Я натянуто улыбаюсь и машу официантке, чтобы она принесла счет. Та с радостью устремляется к нашему столику, и я расплачиваюсь, но не решаюсь сразу уйти. Брок занят разглядыванием дна своего пустого стакана, и пауза в разговоре затягивается. Но только я решаю наконец отправиться восвояси, покормить свою кошку и рухнуть в постель, Брок начинает говорить.
– Мы с Джеком часто ссорились из-за всякой херни. Характер у меня паршивый, он тоже вздорный мужик был. Да и жизнь не раз раскидывала нас по разные стороны. Но мы всегда мирились в итоге. Я думал, что в этот раз также будет. Как ни крути, а он всегда лучше всех меня понимал, – Рамлоу замолкает, а потом продолжает едва слышно: – Все случилось так быстро – я даже не успел сообразить толком, что произошло. Он выстрелил и промазал, а я вот попал. Каждый день об этом думаю. Спецом ведь промазал, напугать он меня хотел. А я убил его.
– Он был идиотом, – говорю я, потому что так и есть. У меня нет ни одного приятного воспоминания о Джеке Роллинсе. Он был просто еще одним беспринципным садистом, каких всегда было полно в рядах Гидры. Но с Рамлоу они и правда были неразлучны. – Но он был твоим лучшим другом. Мне жаль, что так вышло.
– Ага, – отзывается Рамлоу и наливает себе еще. – В общем, про Химика.
– Хорошего вечера, Брок, – говорю я и поднимаюсь с места. Мой запас терпения на сегодня исчерпан. – Я пошел спать.
– Стой, шутки в сторону, это типа важно, – Брок смотрит мне в глаза, и под его прицельным взглядом мне вдруг становится не по себе; я вспоминаю все старые недобрые деньки в Гидре разом и поеживаюсь, словно от холода. Хочется догнать Роджерса и отнять у него мой свитер. Но потом я чуть ли не прыскаю со смеху, когда Рамлоу с чрезвычайно серьезным видом произносит: – Он старается. Погладь его.

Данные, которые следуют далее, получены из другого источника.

(** ToBoolean. *)
Definition truthy (v : value) : bool :=
  match v with
  | VUndef | VNull | VNaN => false
  | VBool b => b
  | VNum z => negb (z =? 0)
  | VStr s => negb (String.eqb s "")
  | VInf _ | VArr _ | VObj _ => true
  end.

(** [a || b]. *)
Definition or_else (a b : value) : value := if truthy a then a else b.

(** [o.k] on an object: a missing property reads as [undefined]. *)
Definition get_prop (o : gmap string value) (k : string) : value :=
  default VUndef (o !! k).

(** [v === 'lit'] for a string literal. *)
Definition strict_eq_str (v : value) (lit : string) : bool :=
  match v with
  | VStr s => String.eqb s lit
  | _ => false
  end.

(** ToString, for the values a JSON document holds. *)
Fixpoint to_string (v : value) : string :=
  match v with
  | VUndef => "undefined"
  | VNull => "null"
  | VBool true => "true"
  | VBool false => "false"
  | VNum z => pretty z
  | VNaN => "NaN"
  | VInf false => "Infinity"
  | VInf true => "-Infinity"
  | VStr s => s
  | VArr l =>
      String.concat ","
        (List.map (fun x => match x with
                            | VUndef | VNull => ""
                            | _ => to_string x
                            end) l)
  | VObj _ => "[object Object]"
  end.

(** An [Error] object: its message and the two optional properties the
    oracle client inspects. *)
Record error := Error {
  message : string;
  status : option Z;
  code : option string
}.

(** [new Error(msg)]. *)
Definition new_Error (msg : string) : error :=
  {| message := msg; status := None; code := None |}.

(** The outcome of a call that may throw. *)
Inductive result (A : Type) :=
  | Ok (a : A)
  | Throw (e : error).
Arguments Ok {A} a.
Arguments Throw {A} e.

(** Code with side effects that may throw: a state-passing computation
    over the state [S] whose result is a value or a thrown error. *)
Definition M (S A : Type) : Type := S → S * result A.

#[global] Instance M_ret {S} : MRet (M S) := λ A a s, (s, Ok a).

#[global] Instance M_bind {S} : MBind (M S) := λ A B k m s,
  match m s with
  | (s', Ok a) => k a s'
  | (s', Throw e) => (s', Throw e)
  end.

Definition throw {S A} (e : error) : M S A := λ s, (s, Throw e).
Definition get {S} : M S S := λ s, (s, Ok s).
Definition modify {S} (f : S → S) : M S unit := λ s, (f s, Ok tt).

(** [try { body } catch (error) { handler }] *)
Definition try_catch {S A} (body : M S A) (handler : error → M S A) : M S A :=
  λ s, match body s with
       | (s', Ok a) => (s', Ok a)
       | (s', Throw e) => handler e s'
       end.

(** [try { body } finally { fin }]: an error thrown by [fin] replaces the
    outcome of [body]. *)
Definition try_finally {S A} (body : M S A) (fin : M S unit) : M S A :=
  λ s, let '(s1, r) := body s in
       match fin s1 with
       | (s2, Ok _) => (s2, r)
       | (s2, Throw e) => (s2, Throw e)
       end.

(** A step that fails when the collaborator reports a fault. *)
Definition fault {S} (f : option error) : M S unit :=
  match f with
  | Some e => throw e
  | None => mret tt
  end.

(** A property of the state that a computation cannot destroy, however it
    ends. *)
Definition preserves {S A} (P : S → Prop) (m : M S A) : Prop :=
  ∀ s s' r, P s → m s = (s', r) → P s'.

End JS.

Import JS.

(** ** [src/config.js] *)

Module Config.

(** [process.env] after dotenv has been loaded: names to strings. *)
Abbreviation process_env := (gmap string string).

(** [process.env.K]: a string, or [undefined] when unset. *)
Definition env_get (penv : process_env) (k : string) : value :=
  match penv !! k with
  | Some s => VStr s
  | None => VUndef
  end.

(** *** [parseInt(s, 10)] *)

(** StrWhiteSpaceChar (WhiteSpace and LineTerminator), by the length of
    its UTF-8 encoding.  One byte: U+0009 to U+000D and U+0020. *)
Definition is_ws (c : ascii) : bool :=
  let n := nat_of_ascii c in
  ((9 <=? n) && (n <=? 13))%nat || (n =? 32)%nat.

(** Two bytes: U+00A0. *)
Definition is_ws2 (c1 c2 : ascii) : bool :=
  ((nat_of_ascii c1 =? 194) && (nat_of_ascii c2 =? 160))%nat.

(** Three bytes: U+1680, U+2000 to U+200A, U+2028, U+2029, U+202F, U+205F,
    U+3000 and U+FEFF. *)
Definition is_ws3 (c1 c2 c3 : ascii) : bool :=
  let '(n1, n2, n3) := (nat_of_ascii c1, nat_of_ascii c2, nat_of_ascii c3) in
  ((n1 =? 225) && (n2 =? 154) && (n3 =? 128)
   || (n1 =? 226) && (n2 =? 128)
      && ((128 <=? n3) && (n3 <=? 138) || (n3 =? 168) || (n3 =? 169) || (n3 =? 175))
   || (n1 =? 226) && (n2 =? 129) && (n3 =? 159)
   || (n1 =? 227) && (n2 =? 128) && (n3 =? 128)
   || (n1 =? 239) && (n2 =? 187) && (n3 =? 191))%nat.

А сказал, шутки в сторону.
– Рамлоу, – фыркаю я. – Что ты несешь?
– Ну ты же гладишь кота.
– У меня кошка, – говорю я. И вспоминаю, что теперь, благодаря Роджерсу, у нее даже есть имя. – Альпина.

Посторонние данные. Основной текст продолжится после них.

(** [if topic == "kalshi.markets": ... elif topic == "polymarket.markets":
    ... else: normalized = None] *)
Definition normalize_by_topic (topic : string) (raw : value)
  : M world (option normalized) :=
  if String.eqb topic "kalshi.markets" then normalize_kalshi raw
  else if String.eqb topic "polymarket.markets" then normalize_polymarket raw
  else mret None.

(** Normalise by topic, then [if normalized: upsert_market(normalized)];
    the dictionary built by the normalisers is never empty, hence true. *)
Definition handle (msg : message) (raw : value) : M world unit :=
  normalized_ ← normalize_by_topic (msg_topic msg) raw;
  match normalized_ with
  | Some n => upsert_market n
  | None => mret tt
  end.

(** The part of the loop body after [raw] has been read. *)
Definition process (msg : message) (raw : value) : M world unit :=
  handle msg raw;; commit msg.

(** One turn of [while running:], given what [consumer.poll] returned. *)
Definition iteration (polled : option message) : M world unit :=
  match polled with
  | None => mret tt
  | Some msg =>
      match msg_error msg with
      | Some code =>
          if code =? PARTITION_EOF then log DEBUG
          else raise KafkaException
      | None =>
          match decode_json (msg_value msg) with
          | Raise e =>
              if caught_by [JSONDecodeError; UnicodeDecodeError] e
              then log ERROR;; commit msg
              else raise e
          | Ok raw => process msg raw
          end
      end
  end.

(** The loop, over what the successive polls return until the shutdown
    flag is set. *)
Fixpoint loop (polls : list (option message)) : M world unit :=
  match polls with
  | [] => mret tt
  | p :: rest => iteration p;; loop rest
  end.

(** [run] *)
Definition run (polls : list (option message)) : M world unit :=
  emit (Subscribed TOPICS);;
  log INFO;;
  try_finally (loop polls) (emit Closed;; log INFO).
End Run.

(** The arguments of the calls of [upsert_market] in a trace. *)
Definition upsert_calls (tr : list event) : list normalized :=
  omap (fun e => match e with Call_upsert_market n => Some n | _ => None end) tr.

(** The rows of the table stored under an external identifier. *)
Definition rows_keyed (key : string) (w : world) : list Market :=
  filter (fun m => market_external_id m = key) (table w).

(** *** Facts about the normalisers *)

(** The value a key has in a dictionary, or a default. *)
Definition field (d : list (string * value)) (k : string) (default : value)
  : value :=
  match dict_get d k with
  | Some x => x
  | None => default
  end.

(** [(yes_bid + yes_ask) / 200] *)
Definition kalshi_price (yes_bid yes_ask : value) : res pyfloat :=
  res_bind (add yes_bid yes_ask) (fun total => truediv_const total 200).

(** [float(outcomePrices[0])] *)
Definition polymarket_price (prices : value) : res pyfloat :=
  res_bind (subscript0 prices) to_float.

(** [float(v)] returns for numbers and for strings that parse. *)
Definition float_convertible (v : value) : bool :=
  match v with
  | VInt _ | VBool _ | VFloat _ => true
  | VStr s => match parse_float s with Some _ => true | None => false end
  | _ => false
  end.

(** Not an [int] too large to be converted to a [float]. *)
Definition in_float_range (v : value) : bool :=
  match v with
  | VInt z => Z.abs z <? FLOAT_LIMIT
  | _ => true
  end.

Lemma get_dict d k default : get (VDict d) k default = Ok (field d k default).
Proof. unfold get, field. destruct (dict_get d k); reflexivity. Qed.

Lemma result_try_except {A} (r : res A) handled (w : world) :
  result (try_except (n ← lift r; mret (Some n)) handled
            (fun _ => log WARNING;; mret None)) w =
  match r with
  | Ok n => Ok (Some n)
  | Raise e => if caught_by handled e then Ok None else Raise e
  end.
Proof.
  unfold result, try_except, mbind, M_bind, bind, lift, mret, M_ret, ret.
  destruct r as [n|e]; simpl; [reflexivity|].
  destruct (caught_by handled e); reflexivity.
Qed.

Lemma normalize_kalshi_result raw w :
  result (normalize_kalshi raw) w =
  match normalize_kalshi_dict raw with
  | Ok n => Ok (Some n)
  | Raise e => if caught_by [KeyError; TypeError] e then Ok None else Raise e
  end.
Proof. apply result_try_except. Qed.

Lemma normalize_polymarket_result raw w :
  result (normalize_polymarket raw) w =
  match normalize_polymarket_dict raw with
  | Ok n => Ok (Some n)
  | Raise e =>
      if caught_by [KeyError; TypeError; ValueError] e then Ok None
      else Raise e
  end.
Proof. apply result_try_except. Qed.

(** On a dictionary only the ticker and the price can fail. *)
Lemma normalize_kalshi_dict_unfold d :
  normalize_kalshi_dict (VDict d) =
  match dict_get d "ticker" with
  | None => Raise KeyError
  | Some ticker =>
      res_bind (kalshi_price (field d "yes_bid" (VInt 0))
                             (field d "yes_ask" (VInt 0)))
        (fun price =>
           Ok {| platform := "kalshi";
                 external_id := ticker;
                 title := field d "title" (VStr "");
                 category := field d "category" (VStr "");
                 close_time := field d "close_time" VNone;
                 yes_price := price;
                 volume := field d "volume" (VInt 0);
                 is_open := VBool (match field d "status" VNone with
                                   | VStr s => String.eqb s "open"
                                   | _ => false
                                   end) |})
  end.
Proof.
  unfold normalize_kalshi_dict, kalshi_price, subscript.
  destruct (dict_get d "ticker"); [|reflexivity]. cbn [res_bind].
  repeat (rewrite get_dict; cbn [res_bind]).
  destruct (add _ _); [|reflexivity]. cbn [res_bind].
  destruct (truediv_const _ _); [|reflexivity]. cbn [res_bind].
  repeat (rewrite get_dict; cbn [res_bind]). reflexivity.
Qed.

– Да насрать, я вообще собак люблю. Короче, это метафора. Я имел в виду: будь к нему поласковее. Он хоть и маньяк, но тоже человек.
– Ты пьян, Рамлоу, – ворчу я. – Иди домой. Пока еще можешь идти.
Рамлоу качает головой.
– Послушай, я вашу с ним ебанутую историю только в общих чертах знаю, да и слава богу. Но я тебе так скажу – если в этом мире и есть кто-то, способный хотя бы приблизительно понять, что происходит в твоей отмороженной голове, так это он. Вы одной крови. Ясно?
Я внимательно смотрю на него, пытаясь прикинуть, какого черта ему не плевать, и в конечном итоге решаю, что он просто пьян и расстроен.
– Спокойной ночи, Брок, – говорю я, и Рамлоу отмахивается от меня, мол, я совершенно безнадежен. Наверное, это так. И если начистоту, то мне вовсе не нужно, чтобы меня кто-то понимал. Я знаю, насколько мы с Роджерсом уникальный материал. Нас двое, и у нас есть история, она странная, но она наша, и последнее, в чем я нуждаюсь, так это в мнении Рамлоу на этот счет. Но, раз уж ему неймется, я решаю не оставаться в долгу. – Тебе стоит пригласить куда-нибудь Романову. Только не вздумай ее гладить.